SEPORSI DOA RANI
(Karya Gyan Pramesty Gunawan)
Masa sekolah bukan melulu tentang dinamika dunia remaja, setidaknya
untuk Rani, masa sekolah adalah masa dimana Ia harus menyatu bersama kepenatan,
mencari gemerincing rupiah yang akan meringankan gelembung beban di pundak sang
Emak. Lembaran putih catatan takdirnya, dihiasi oleh noktah kecoklatan yang
terbentuk oleh peluh, dan terfermentasi oleh keadaan.
“ bulan depan ujian akhir, kalian Bapak panggil ke kantor karena kalian
sudah ‘nunggak SPP selama 3 bulan. Kalo sampai bulan depan kalian tidak melunasinya,
terpaksa Bapak tidak mengijinkan kalian ikut UAS.”
Sengatan listrik ribuan volt mengalir membekukan jantung Rani.
Membuatnya berhenti bergerak untuk sepersekian detik kemudian bergerak kembali
dalam bentuk dentuman-dentuman besar pengabar duka.
******
Adonan tepung putih yang Ia balurkan kepada berpotong-potong pisang
menjadi saksi gelombang kelam yang terpancar di matanya. Fokus pandangannya
tertuju pada satu titik, dimana seorang wanita paruh baya tampak tengah
bergulat dengan denting pisau dan sayur-mayur. Butiran peluh menghiasi
wajahnya, kuyu.
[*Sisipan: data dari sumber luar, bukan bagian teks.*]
(** The slots and the first failure after the items of [order] completed. *)
Lemma pool_fold_spec (order : list nat) :
  let st := foldl (pool_step f xs) (replicate (length xs) None, None) order in
  length st.1 = length xs ∧
  (∀ i b, st.1 !! i = Some (Some b) ↔
          i ∈ order ∧ ∃ x, xs !! i = Some x ∧ f x = Ok b) ∧
  (st.2 = None ↔ ∀ i x, i ∈ order → xs !! i = Some x → ∃ b, f x = Ok b).
Proof.
  induction order as [|i order IH] using rev_ind; simpl.
  - split; [by rewrite length_replicate|]. split.
    + intros i b. split.
      * intros [[=] _]%lookup_replicate.
      * intros [Hi _]. by apply elem_of_nil in Hi.
    + split; [|done]. intros _ i x Hi. by apply elem_of_nil in Hi.
  - rewrite foldl_snoc.
    destruct (foldl (pool_step f xs) (replicate (length xs) None, None) order)
      as [buf failed]. simpl in IH. destruct IH as (Hlen & Hbuf & Hfail).
    unfold pool_step. simpl.
    destruct (xs !! i) as [x|] eqn:Hi; simpl.
    + destruct (f x) as [b|e] eqn:Hx; simpl.
      * split; [by rewrite length_insert|]. split.
        -- intros j c. rewrite list_lookup_insert, elem_of_app, list_elem_of_singleton.
           apply lookup_lt_Some in Hi as Hlt.
           destruct (decide (i = j)) as [<-|Hne].
           ++ rewrite decide_True by (split; [done|lia]).
              split.
              ** intros [= <-]. eauto.
              ** intros [_ (x' & Hx' & Hc)]. congruence.
           ++ rewrite decide_False by (intros []; done). rewrite Hbuf.
              split; [intros []; by eauto|].
              intros [[?|?] ?]; [done|congruence].
        -- rewrite Hfail. split.
           ++ intros H j y [Hj| ->%list_elem_of_singleton]%elem_of_app Hy; [by eauto|].
              assert (y = x) as -> by congruence. eauto.
           ++ intros H j y Hj. apply H. apply elem_of_app. by left.
      * split; [done|]. split.
        -- intros j c. rewrite Hbuf, elem_of_app, list_elem_of_singleton.
           split; [intros []; by eauto|].
           intros [[?| ->] (x' & Hx' & Hc)]; [by eauto|congruence].
        -- split; [by destruct failed|].
           intros H. destruct (H i x) as [b Hb]; [|done|congruence].
           apply elem_of_app. right. by apply list_elem_of_singleton.
    + split; [done|]. split.
      * intros j c. rewrite Hbuf, elem_of_app, list_elem_of_singleton.
        split; [intros []; by eauto|].
        intros [[?| ->] (x' & Hx' & Hc)]; [by eauto|congruence].
      * rewrite Hfail. split.
        -- intros H j y [Hj| ->%list_elem_of_singleton]%elem_of_app Hy; [by eauto|].
           congruence.
        -- intros H j y Hj. apply H. apply elem_of_app. by left.
Qed.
Helaian rambutnya yang mulai memutih terlepas dari ikatan kusam
di belakang kepalanya. Lengan tuanya, dipenuhi gurat-gurat keletihan, tak henti
memotong aneka remah hijau yang ada dihadapannya. Kematian sang suami lima
tahun silam, merubahnya menjadi srikandi yang harus berjuang menghidupi keempat
anaknya, membusurkan panah keinginan dalam ranah takdir. Rani mendesah,
potongan duka yang didapatkannya sehari silam Ia simpan rapih, enggan ia
sajikan untuk melengkapi kepenatan Emaknya.
Kata-kata kepala sekolah kembali terngiang di benaknya, betapa ia harus
segera melunasi seluruh kekurangan biaya sekolah, dan betapa ia harus segera
memberitahukan Emaknya. Sesegera mungkin.
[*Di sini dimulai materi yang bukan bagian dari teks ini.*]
(** * jsshell-extended: path resolver, virtual filesystem, tokenizer,
      dispatcher and completion engine, embedded shallowly.

    JavaScript strings are modelled as [string] (sequences of character
    codes), arrays as [list], a value that may be [undefined]/[null] as
    [option].  Code that throws is modelled in a state-and-exception monad
    whose [Throw] keeps the store exactly as the statements executed so far
    left it. *)

From Stdlib Require Import String Ascii List Bool Arith ZArith Lia.
From Stdlib Require Import DecimalString Sorted.
Import ListNotations.
Open Scope string_scope.
Set Warnings "-register-all".

(* ================================================================== *)
(** ** String primitives used by the sources *)
(* ================================================================== *)

Module JsString.

(** [s.split(sep)] for a one-character separator: never returns the
    empty array, [''.split('/')] is [['']]. *)
Fixpoint split (sep : ascii) (s : string) : list string :=
  match s with
  | EmptyString => [EmptyString]
  | String c rest =>
      if Ascii.eqb c sep then EmptyString :: split sep rest
      else match split sep rest with
           | [] => [String c EmptyString]
           | h :: t => String c h :: t
           end
  end.

(** [parts.join(sep)]. *)
Fixpoint join (sep : string) (parts : list string) : string :=
  match parts with
  | [] => EmptyString
  | p :: rest =>
      match rest with
      | [] => p
      | _ :: _ => p ++ sep ++ join sep rest
      end
  end.

(** [s.startsWith(p)]. *)
Fixpoint startsWith (s p : string) {struct p} : bool :=
  match p with
  | EmptyString => true
  | String a p' =>
      match s with
      | EmptyString => false
      | String b s' => Ascii.eqb b a && startsWith s' p'
      end
  end.

(** [s.includes(c)] for a one-character needle. *)
Fixpoint includes (c : ascii) (s : string) : bool :=
  match s with
  | EmptyString => false
  | String a rest => Ascii.eqb a c || includes c rest
  end.

(** Reverse of a string, used for suffix operations. *)
Fixpoint rev_acc (s acc : string) : string :=
  match s with
  | EmptyString => acc
  | String c rest => rev_acc rest (String c acc)
  end.
Definition rev (s : string) : string := rev_acc s EmptyString.

(** [s.endsWith(p)]. *)
Definition endsWith (s p : string) : bool := startsWith (rev s) (rev p).

(** [s.slice(n)] for [0 <= n]. *)
Fixpoint drop (n : nat) (s : string) : string :=
  match n, s with
  | O, _ => s
  | S k, EmptyString => EmptyString
  | S k, String _ rest => drop k rest
  end.

(** [s.slice(0, n)] for [0 <= n]. *)
Fixpoint take (n : nat) (s : string) : string :=
  match n, s with
  | O, _ => EmptyString
  | S k, EmptyString => EmptyString
  | S k, String c rest => String c (take k rest)
  end.

(** White space as [String.prototype.trim] and the regular expression
    class [\s] see it, restricted to one-unit codes: TAB, LF, VT, FF, CR,
    SPACE and NBSP. *)
Definition isTrimSpace (c : ascii) : bool :=
  let n := nat_of_ascii c in
  ((9 <=? n)%nat && (n <=? 13)%nat) || (n =? 32)%nat || (n =? 160)%nat.

Fixpoint trimStart (s : string) : string :=
  match s with
  | EmptyString => EmptyString
  | String c rest => if isTrimSpace c then trimStart rest else s
  end.

Definition trim (s : string) : string := rev (trimStart (rev (trimStart s))).

(** [s.toLowerCase()] on the ASCII letters. *)
Definition lowerChar (c : ascii) : ascii :=
  let n := nat_of_ascii c in
  if (65 <=? n)%nat && (n <=? 90)%nat then ascii_of_nat (n + 32) else c.

Fixpoint toLowerCase (s : string) : string :=
  match s with
  | EmptyString => EmptyString
  | String c rest => String (lowerChar c) (toLowerCase rest)
  end.

End JsString.

(* ================================================================== *)
(** ** fs/pathUtils.js *)
(* ================================================================== *)

Module PathUtils.
Import JsString.

(** Body of the [for (const part of rawParts)] loop: [result] is the
    array being built, [pop] drops its last element, [push] appends. *)
Definition normalizeStep (result : list string) (part : string) : list string :=
  if part =? ".." then
    if (0 <? List.length result)%nat then removelast result else result
  else result ++ [part].

Definition rawPartsOf (path : string) : list string :=
  filter (fun p => negb (p =? "") && negb (p =? ".")) (split "/" path).

Definition normalizePathParts (cwdParts : list string) (path : string)
  : list string :=
  let base := cwdParts in
  if (path =? "") || (path =? ".") then base
  else
    let isAbsolute := startsWith path "/" in
    let rawParts := rawPartsOf path in
    let result := if isAbsolute then [] else base in
    fold_left normalizeStep rawParts result.

(** ['/' + parts.join('/')], the display form of a segment list. *)
Definition toDisplayPath (parts : list string) : string :=
  "/" ++ join "/" parts.

Definition normalizePathFromCwd (cwdPath path : string) : string :=
  let cwdParts :=
    if (cwdPath =? "") || (cwdPath =? "/") then []
    else filter (fun p => negb (p =? "")) (split "/" cwdPath) in
  let parts := normalizePathParts cwdParts path in
  "/" ++ join "/" parts.

End PathUtils.

(* ================================================================== *)
(** ** utils/commandLine.js *)
(* ================================================================== *)

Module CommandLine.
Import JsString.

(** The double quote character (code 34). *)
Definition dquote : ascii := "034"%char.
(** The single quote character. *)
Definition squote : ascii := "'"%char.
Definition backslash : ascii := "\"%char.

Definition isWhitespace (ch : ascii) : bool :=
  Ascii.eqb ch " "%char || Ascii.eqb ch "009"%char
  || Ascii.eqb ch "010"%char || Ascii.eqb ch "013"%char.

Record Token : Type := mkToken {
  value : string;
  rawStart : nat;
  rawEnd : nat;
  tokQuoteChar : option ascii;
  tokHadQuotes : bool
}.

(** The variables of [tokenizeCommandLine] that the loop and [pushToken]
    assign: [tokens], [buf], [tokenStart], [quote], [quoteChar],
    [hadQuotes], [escaping]. *)
Record Lexer : Type := mkLexer {
  tokens : list Token;
  buf : string;
  tokenStart : option nat;
  quote : option ascii;
  quoteChar : option ascii;
  hadQuotes : bool;
  escaping : bool
}.

Definition initLexer : Lexer := mkLexer [] "" None None None false false.

(** The closure [pushToken(tokenEnd)]: besides pushing, it resets every
    per-token variable, [quote] included. *)
Definition pushToken (tokenEnd : nat) (st : Lexer) : Lexer :=
  match tokenStart st with
  | None => st
  | Some start =>
      mkLexer
        (tokens st ++ [mkToken (buf st) start tokenEnd (quoteChar st)
                         (hadQuotes st)])
        "" None None None false false
  end.

(** [if (tokenStart == null) tokenStart = v]. *)
Definition startAt (v : nat) (st : Lexer) : option nat :=
  match tokenStart st with
  | None => Some v
  | Some start => Some start
  end.

Definition appendChar (s : string) (ch : ascii) : string :=
  s ++ String ch EmptyString.

(** One pass of the [while (i < src.length)] loop on [ch = src[i]].  In
    the white space branch the source also skips the white space that
    follows; here each of those characters takes the same branch again
    with [tokenStart], [quote] and [escaping] already cleared, which
    changes nothing. *)
Definition stepChar (ch : ascii) (i : nat) (st : Lexer) : Lexer :=
  if escaping st then
    mkLexer (tokens st) (appendChar (buf st) ch) (startAt (i - 1) st)
      (quote st) (quoteChar st) (hadQuotes st) false
  else if Ascii.eqb ch backslash then
    mkLexer (tokens st) (buf st) (startAt i st)
      (quote st) (quoteChar st) (hadQuotes st) true
  else
    match quote st with
    | Some q =>
        if Ascii.eqb ch q then
          mkLexer (tokens st) (buf st) (tokenStart st)
            None (quoteChar st) true (escaping st)
        else
          mkLexer (tokens st) (appendChar (buf st) ch) (startAt i st)
            (quote st) (quoteChar st) (hadQuotes st) (escaping st)
    | None =>
        if Ascii.eqb ch dquote || Ascii.eqb ch squote then
          mkLexer (tokens st) (buf st) (startAt i st)
            (Some ch) (Some ch) true (escaping st)
        else if isWhitespace ch then
          match tokenStart st with
          | Some _ => pushToken i st
          | None => st
          end
        else
          mkLexer (tokens st) (appendChar (buf st) ch) (startAt i st)
            (quote st) (quoteChar st) (hadQuotes st) (escaping st)
    end.

(** The loop, from index [i] over the rest of the input. *)
Fixpoint scan (rest : string) (i : nat) (st : Lexer) : Lexer :=
  match rest with
  | EmptyString => st
  | String ch rest' => scan rest' (S i) (stepChar ch i st)
  end.

(** The statements after the loop, up to the [return]. *)
Definition finish (len : nat) (st : Lexer) : Lexer :=
  let st1 :=
    if escaping st then
      mkLexer (tokens st) (appendChar (buf st) backslash) (tokenStart st)
        (quote st) (quoteChar st) (hadQuotes st) false
    else st in
  match tokenStart st1 with
  | Some _ => pushToken len st1
  | None => st1
  end.

Fixpoint lastChar (s : string) : option ascii :=
  match s with
  | EmptyString => None
  | String c EmptyString => Some c
  | String _ rest => lastChar rest
  end.

Record Tokenized : Type := mkTokenized {
  resTokens : list Token;
  endsWithSpace : bool;
  unterminatedQuote : bool
}.

(** [Boolean(quote)]: a one-character string is truthy. *)
Definition truthyQuote (q : option ascii) : bool :=
  match q with Some _ => true | None => false end.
Persetan!! Emak sudah terlalu letih menanggung hidupku. Takan ku bebani
Pundaknya yang sudah terlalu tua. Akan kubuka mata dunia, lengan kecilku akan
mampu menanggung kebutukan takdirku sendiri, akan pendidikan.
Rani kembali menyatu bersama adonan tepung dan potongan-potongan
pisangnya disertai berbagai wacana yang memenuhi benaknya.
******
“ ko’ buru-buru, Ran?” sapaan Hanifah menghentikan langkahnya menyusuri
koridor itu.
“ eh iya nih, aku mau ke Bu Barno.” Jawab Rani.
“ ngapain?”
“ biasa, ngurusin kerang.” Jawab Rani singkat, langkahnya kembali
teratur, terdidik rapih untuk segera menuntaskan koridor sekolah.
Maaf kawan, masih ada selusur masa depan yang harus ku taklukan. Setiap
detik yang akan kuhabiskan menikmati masa remaja bersama kalian senilai dengn
sejengkal hidup yang akan kuberikan untuk Emak.
Butiran molekul yang pembentuk terik, gemuruh angin sore, serta kelamnya
angin malam selalu menemani perjuangan Rani. Laksana penjelajah ruang dan
waktu, Rani berpindah tempat dalam hitungan beberapa menit. Berkeliling membawa
jajanan tradisional yang di buat Emaknya, Mengurusi industri kerang rumahan
milik Bu Barno, menjajakan lembaran berita buram diantara celah-celah kendaraan
yang dihentikan lampu merah, semua Ia lakukan untuk menebus beban
pendidikannya. 3 bulan SPP.
*******
Jam pasir yang berisi butiran kesempatan mendapat hidup yang lebih baik
itu menguap, melewati lengkung terakhir. Habis sudah tengat waktu yang
diberikan kepala sekolahnya. Habis sudah kesempatannya mengumpulkan rupiah
sebanyak 250 ribu. Ia menengadah, gemerincing rupiah yang dihasilkan perasan
keringatnya hanya berjumlah 149 ribu rupiah. Jantungnya berderik, matanya
lurus, nanar menyaksikan hiruk pikuk alam yang enggan mengerti keterbatasannya.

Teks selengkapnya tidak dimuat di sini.